Key Topics in a Painting and Decorating RAMS
- Paints, solvents, and COSHH assessment
- Every product used in painting and decorating — paints, varnishes, lacquers, primers, degreasers, and chemical strippers — must be assessed under COSHH. The assessment must draw on the product's Safety Data Sheet and specify: the hazardous constituents (solvents, isocyanates, biocides); the required PPE (respiratory protective equipment type, glove material, eye protection); the ventilation requirements; the safe dilution and application procedure; the safe waste disposal route; and the emergency first aid for skin, eye, or inhalation exposure. Solvent-based products typically require an organic vapour/P3 combination cartridge respirator. Spray-applied isocyanate-based products require an airline-fed or powered air-purifying respirator (PAPR) and health surveillance.
- Sanding dust and lead paint in pre-1960s buildings
- Sanding, abrading, and stripping painted surfaces generates fine dust. In pre-1960s buildings, painted surfaces may contain lead-based paint, which was widely used before lead in paint was restricted. Dry sanding or stripping lead paint without controls generates lead dust — a health risk particularly to the operative and any children in the building. The RAMS must include a lead paint assessment for refurbishment work in pre-1960s buildings. Where lead paint is confirmed or suspected, wet methods (wet stripping) must be used in preference to dry sanding, and FFP3 RPE must be worn during all preparation work. General sanding and preparation dust in non-lead contexts also requires dust controls (vacuum-backed sanding tools, FFP3 RPE for fine dust operations).
- Fire and ignition controls for solvent-based products
- Solvent-based paints, varnishes, and preparation chemicals are classified as flammable or highly flammable liquids. When applying or using these products, the RAMS must require: no naked flames in the work area during application and drying; hot works permit coordination if any welding, cutting, or other hot works will be carried out in adjacent areas; adequate natural or mechanical ventilation to prevent build-up of flammable solvent vapour; no standard electric heaters or fans (risk of igniting vapour from a spark); and used rags and cleaning materials stored in sealed metal bins to prevent spontaneous combustion of solvent-soaked textiles.
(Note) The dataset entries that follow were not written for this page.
(** C10, as amended: when a frame holds at least one sample, the buffer
    holds fewer samples than a frame whenever [opus_loop] is at the
    boundary of an iteration of its outer loop (not yet started, in the
    sleep, returned), and every chunk passed to [encode] has exactly
    [frame_size] samples. *)
Theorem frame_size_invariant (v : variant) (m0 : model_t) (sch : list action)
    (i : nat) (s : session) :
  0 < frame_size ->
  sessions (run v m0 sch) !! i = Some s ->
  (at_iteration_end s = true -> length (buffer s) < frame_size)
  /\ Forall (fun chunk => length chunk = frame_size)
       (encoded i (trace (run v m0 sch))).
Proof.
  intros Hfs Hi. destruct (buffer_inv_run v m0 sch i s Hi) as (_ & _ & _ & HD & HE).
  auto.
Qed.

End Conservation.

(** ** The start of a session *)

Section Startup.
Context {E : Collaborators}.

Lemma task_eq_handler (t : task) : t = THandler \/ t <> THandler.
Proof. destruct t; auto; right; discriminate. Qed.

Lemma calls_app i tr1 tr2 : calls i (tr1 ++ tr2) = calls i tr1 ++ calls i tr2.
Proof.
  induction tr1 as [|[[j t] e] tr1 IH]; simpl; [reflexivity|].
  destruct e; auto; destruct (j =? i); simpl; congruence.
Qed.

Lemma calls_other i j t evs : j <> i -> calls i (tag j t evs) = [].
Proof.
  intros Hne. apply Nat.eqb_neq in Hne.
  induction evs as [|e evs IH]; simpl; [reflexivity|].
  destruct e; auto; rewrite Hne; auto.
Qed.

Lemma calls_fresh i tr : (forall j t e, In (j, t, e) tr -> j <> i) -> calls i tr = [].
Proof.
  induction tr as [|[[j t] e] tr IH]; simpl; intros H; [reflexivity|].
  assert (Hj : (j =? i) = false) by (apply Nat.eqb_neq; eapply H; eauto).
  destruct e; rewrite ?Hj; apply IH; intros; eapply H; eauto.
Qed.

(** The calls of a loop are not start-up calls. *)
Lemma calls_loop i t evs :
  t <> THandler -> Forall (emits t) evs ->
  Forall (fun c => is_startup_call c = false) (calls i (tag i t evs)).
Proof.
  intros Ht. induction 1 as [|e evs He Hevs IH]; simpl; [constructor|].
  destruct e; simpl in He; try contradiction; try exact IH;
    rewrite Nat.eqb_refl; constructor; auto.
  destruct t; simpl in He; try contradiction.
  - destruct He as (tk & b & -> & _). reflexivity.
  - destruct He as (b & ->). reflexivity.
Qed.

Lemma recv_step_idle v s : r_pc s = RecvIdle -> recv_step v s = (s, []).
Proof. unfold recv_step. intros ->. reflexivity. Qed.

Lemma opus_step_idle s m : o_pc s = OpusIdle -> opus_step s m = (s, m, []).
Proof. unfold opus_step. intros ->. reflexivity. Qed.

Lemma send_step_idle s : s_pc s = SendIdle -> send_step s = (s, []).
Proof. unfold send_step. intros ->. reflexivity. Qed.

(** A loop that does not exist does nothing. *)
Lemma loop_step_idle v t l m s :
  t <> THandler -> idle s -> task_step v t l m s = (l, m, s, []).
Proof.
  intros Ht (Hr & Ho & Hs). destruct t; simpl; [contradiction|..].
  - rewrite recv_step_idle by exact Hr.
    rewrite settle_none by (simpl; rewrite Hr; reflexivity). reflexivity.
  - rewrite opus_step_idle by exact Ho.
    rewrite settle_none by (simpl; rewrite Ho; reflexivity). reflexivity.
  - rewrite send_step_idle by exact Hs.
    rewrite settle_none by (simpl; rewrite Hs; reflexivity). reflexivity.
Qed.

(** A loop leaves the program point of the handler alone. *)
Lemma loop_step_h_pc v t l m s l' m' s' evs :
  t <> THandler -> task_step v t l m s = (l', m', s', evs) ->
  h_pc s' = h_pc s /\ l' = l.
Proof.
  intros Ht H. destruct t; simpl in H; [contradiction|..].
  - destruct (recv_step v s) as [s1 evs1] eqn:Hr. injection H as <- <- <- <-.
    apply recv_step_frame in Hr as (? & _). unsettle. auto.
  - destruct (opus_step s m) as [[s1 m1] evs1] eqn:Hr. injection H as <- <- <- <-.
    apply opus_step_frame in Hr as (? & _). unsettle. auto.
  - destruct (send_step s) as [s1 evs1] eqn:Hr. injection H as <- <- <- <-.
    apply send_step_frame in Hr as (? & _). unsettle. auto.
Qed.

Lemma startup_inv_run v m0 sch i s :
  sessions (run v m0 sch) !! i = Some s -> startup_inv i s (trace (run v m0 sch)).
Proof.
  apply (session_invariant v startup_inv); clear.
  - intros i w tr Hfresh. unfold startup_inv, idle.
    rewrite (calls_fresh i tr Hfresh). destruct v; simpl; auto.
  - intros i s tr j t evs Hne. unfold startup_inv.
    rewrite calls_app, calls_other, app_nil_r by exact Hne. auto.
  - intros i s tr t l m l' m' s' evs Hstep Hinv.
    destruct (task_eq_handler t) as [->|Ht].
    + (* the handler *)
      simpl in Hstep. unfold startup_inv, handler_step, enter_lock, idle in *.
      rewrite calls_app.
      destruct (h_pc s) eqn:Hpc;
        repeat match type of Hstep with
          | context [if ?b then _ else _] => destruct b
          | context [websocket_send ?x ?y] => destruct (websocket_send x y) as [[?|] ?]
          | context [gather ?x] => destruct (gather x)
          end;
        simplify_eq Hstep; intros; subst; simpl; rewrite ?Hpc, ?Nat.eqb_refl, ?app_nil_r;
        try (destruct Hinv as [-> Hidle]); auto.
      * exists []. split; [reflexivity|constructor].
      * destruct Hinv as (rest & Hc & Hrest). rewrite Hc.
        right. exists (rest ++ [(THandler, EvRelease)]).
        split; [reflexivity|].
        apply Forall_app. split; [exact Hrest|]. repeat constructor.
      * destruct Hinv as (rest & Hc & Hrest). rewrite Hc.
        exists (rest ++ [(THandler, EvRelease)]).
        split; [reflexivity|].
        apply Forall_app. split; [exact Hrest|]. repeat constructor.
    + (* a loop *)
      pose proof (task_step_emits v t l m s) as Hem. rewrite Hstep in Hem. simpl in Hem.
      pose proof (calls_loop i t evs Ht Hem) as Hcalls.
      destruct (loop_step_h_pc _ _ _ _ _ _ _ _ _ Ht Hstep) as [Hh _].
      assert (Hidle : idle s -> s' = s /\ evs = []).
      { intros Hi. rewrite (loop_step_idle v t l m s Ht Hi) in Hstep.
        injection Hstep as <- <- <- <-. auto. }
      assert (Hrun : (exists rest, calls i tr = startup ++ rest
                        /\ Forall (fun c => is_startup_call c = false) rest) ->
                     exists rest, calls i (tr ++ tag i t evs) = startup ++ rest
                        /\ Forall (fun c => is_startup_call c = false) rest).
      { intros (rest & Hc & Hrest). exists (rest ++ calls i (tag i t evs)).
        rewrite calls_app, Hc, app_assoc. split; [reflexivity|].
        apply Forall_app. auto. }
      unfold startup_inv in *. rewrite Hh.
      destruct (h_pc s); auto;
        try (destruct Hinv as [Hc Hi]; destruct (Hidle Hi) as [-> ->];
             simpl; rewrite app_nil_r; auto; fail).
      destruct Hinv as [[Hc Hi]|Hr]; [|auto].
      destruct (Hidle Hi) as [-> ->]. simpl. rewrite app_nil_r. auto.
Qed.

Lemma split_after_prefix {A} (Q : A -> bool) (l1 l2 pre post : list A) (c : A) :
  l1 ++ l2 = pre ++ c :: post ->
  Forall (fun x => Q x = false) l1 -> Q c = true ->
  exists rest, pre = l1 ++ rest /\ l2 = rest ++ c :: post.
Proof.
  revert pre. induction l1 as [|x l1 IH]; intros pre Heq Hl1 Hc; simpl in *.
  - exists pre. auto.
  - apply Forall_cons in Hl1 as [Hx Hl1].
    destruct pre as [|y pre]; simpl in Heq; injection Heq as -> Heq.
    + congruence.
    + destruct (IH pre Heq Hl1 Hc) as (rest & -> & ->). eauto.
Qed.

(** C3: for every connection, a call of one of the three loops, a call
    that processes a frame and the send of a kind-1 or kind-2 message are
    all preceded by the calls of the start of the session, which open the
    calls of the connection in this order: the lock is taken, the adapter
    is created, the codec and the language model are reset, the kind-0
    handshake is sent; and none of these calls is made a second time. *)
Theorem startup_order (v : variant) (m0 : model_t) (sch : list action)
    (i : nat) (pre post : list (task * event)) (c : task * event) :
  calls i (trace (run v m0 sch)) = pre ++ c :: post ->
  is_stream_call c = true ->
  exists rest,
    pre = startup ++ rest
    /\ Forall (fun c' => is_startup_call c' = false) (rest ++ c :: post).
Proof.
  intros Hsplit Hc.
  destruct (sessions (run v m0 sch) !! i) as [s|] eqn:Hi.
  2:{ rewrite calls_fresh in Hsplit; [destruct pre; discriminate|].
      intros j t e Hin Hj. subst j. apply trace_indices in Hin.
      apply lookup_ge_None in Hi. lia. }
  pose proof (startup_inv_run v m0 sch i s Hi) as Hinv.
  assert (Hstart : Forall (fun x => is_stream_call x = false) startup)
    by (repeat constructor).
  assert (Hfail : Forall (fun x => is_stream_call x = false) startup_failed)
    by (repeat constructor).
  assert (Hrun : (exists rest, calls i (trace (run v m0 sch)) = startup ++ rest
                    /\ Forall (fun c => is_startup_call c = false) rest) ->
                 exists rest, pre = startup ++ rest
                    /\ Forall (fun c' => is_startup_call c' = false) (rest ++ c :: post)).
  { intros (rest0 & Hcalls & Hrest). rewrite Hcalls in Hsplit.
    destruct (split_after_prefix is_stream_call _ _ _ _ _ Hsplit Hstart Hc)
      as (rest & -> & ->). eauto. }
  assert (Hno : forall l, calls i (trace (run v m0 sch)) = l ->
                          Forall (fun x => is_stream_call x = false) l -> False).
  { intros l Hl Hall. rewrite Hl in Hsplit. rewrite Hsplit in Hall.
    apply Forall_app in Hall as [_ Hall]. apply Forall_cons in Hall as [Hc' _].
    congruence. }
  unfold startup_inv in Hinv.
  destruct (h_pc s); auto;
    try (destruct Hinv as [Hcalls _]; exfalso; eapply Hno; eauto; constructor; fail).
  destruct Hinv as [[Hcalls _]|Hr]; auto. exfalso. eapply Hno; eauto.
Qed.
- Working at height for high-level and external decoration
- Painting ceilings, high walls, stairwells, soffits, fascias, and external elevations requires elevated access. The WAH 2005 hierarchy requires: first avoid the need to work at height (long-handled rollers for ceilings); if height cannot be avoided, select the most appropriate equipment (podium steps for interior ceilings, mobile scaffold towers for mid-height external work, MEWPs for high external elevations); inspect all access equipment before use; prohibit improvised platforms (chairs, boxes, partially-extended ladders). In stairwells, purpose-built stairwell access systems are generally safer than stepladders on uneven stair treads.